4.2. Aerobic exercise

Aerobic capacity, i.e., the heart and lungs ability to oxygenate muscles, has been strongly associated with mortality, CVD, mobility limitations, and disability [58]. Aerobic capacity is usually measured via VO2 maximum or peak. After the third decade of age, this capacity progressively declines, decreasing the ability to perform activities of daily living (ADLs). One of the most notable effects of endurance training is on increasing VO2 peak, an important determinant of frailty in older adults [257]. Moreover, as the muscle adapts to endurance exercise training, its oxidative capacity increases resulting in higher fatigue resistance or increased muscle endurance [246].

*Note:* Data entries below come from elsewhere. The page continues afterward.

(** The status code and the headers. *)
Definition read_head (l : bytes) : option (Z * list (bytes * bytes) * bytes) :=
  match read_line l with
  | None => None
  | Some (line, l) =>
      if prefixb (bs "HTTP/1.1 ") line then
        let rest := drop 9 line in
        match index_byte SP rest with
        | None => None
        | Some i =>
            match strconv.ParseInt (take i rest), read_headers (S (length l)) l with
            | (code, None), Some (hs, l) => Some (code, hs, l)
            | _, _ => None
            end
        end
      else None
  end.

Definition header_values (name : bytes) (hs : list (bytes * bytes)) : list bytes :=
  snd <$> filter (fun h => lower h.1 = name) hs.

(** Chunks up to the empty one. *)
Definition is_hex (c : byte) : bool := ((48 <=? c) && (c <=? 57)) || ((97 <=? c) && (c <=? 102)).
Definition parse_hex (s : bytes) : option Z :=
  match s with
  | [] => None
  | _ => if forallb is_hex s then Some (strconv.value 16 0 s) else None
  end.

Fixpoint read_chunks (fuel : nat) (l : bytes) : option (bytes * bytes) :=
  match fuel with
  | O => None
  | S fuel =>
      match read_line l with
      | None => None
      | Some (line, l) =>
          match parse_hex line with
          | None => None
          | Some n =>
              if n <=? len l then
                let d := take (Z.to_nat n) l in
                let l := drop (Z.to_nat n) l in
                if prefixb crlf l then
                  if n =? 0 then Some ([], drop 2 l)
                  else match read_chunks fuel (drop 2 l) with
                       | Some (b, l) => Some (d ++ b, l)
                       | None => None
                       end
                else None
              else None
          end
      end
  end.

(** Responses without a body, whatever their headers say. *)
Definition no_body (code : Z) : bool :=
  ((100 <=? code) && (code <? 200)) || (code =? 204) || (code =? 304).

(** The body: chunked, or as long as the one [Content-Length] says.  [None]: the
    message is malformed, or it would last until the connection is closed. *)
Definition read_response (l : bytes) : option (Z * list (bytes * bytes) * bytes * bytes) :=
  match read_head l with
  | None => None
  | Some (code, hs, l) =>
      if no_body code then Some (code, hs, [], l)
      else
      match header_values (bs "transfer-encoding") hs, header_values (bs "content-length") hs with
      | [te], [] =>
          if bool_decide (te = bs "chunked") then
            match read_chunks (S (length l)) l with
            | Some (b, l) => Some (code, hs, b, l)
            | None => None
            end
          else None
      | [], [v] =>
          match strconv.ParseInt v with
          | (n, None) =>
              if (0 <=? n) && (n <=? len l)
              then Some (code, hs, take (Z.to_nat n) l, drop (Z.to_nat n) l) else None
          | _ => None
          end
      | _, _ => None
      end
  end.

Several ways of assessing cardiopulmonary condition are currently available. Based on exercise gas exchange variables, cardiopulmonary exercise testing (CPET) is the best evaluation tool for determining exercise intolerance, or dyspnea on exercise, and estimating the cardiorespiratory fitness. Despite being limited by the setting and by the expensive equipment required, CPET is most commonly used for disease management such as heart failure and pulmonary hypertension. Further, it has potential diagnostic utility for older adults with decline in exercise levels [258].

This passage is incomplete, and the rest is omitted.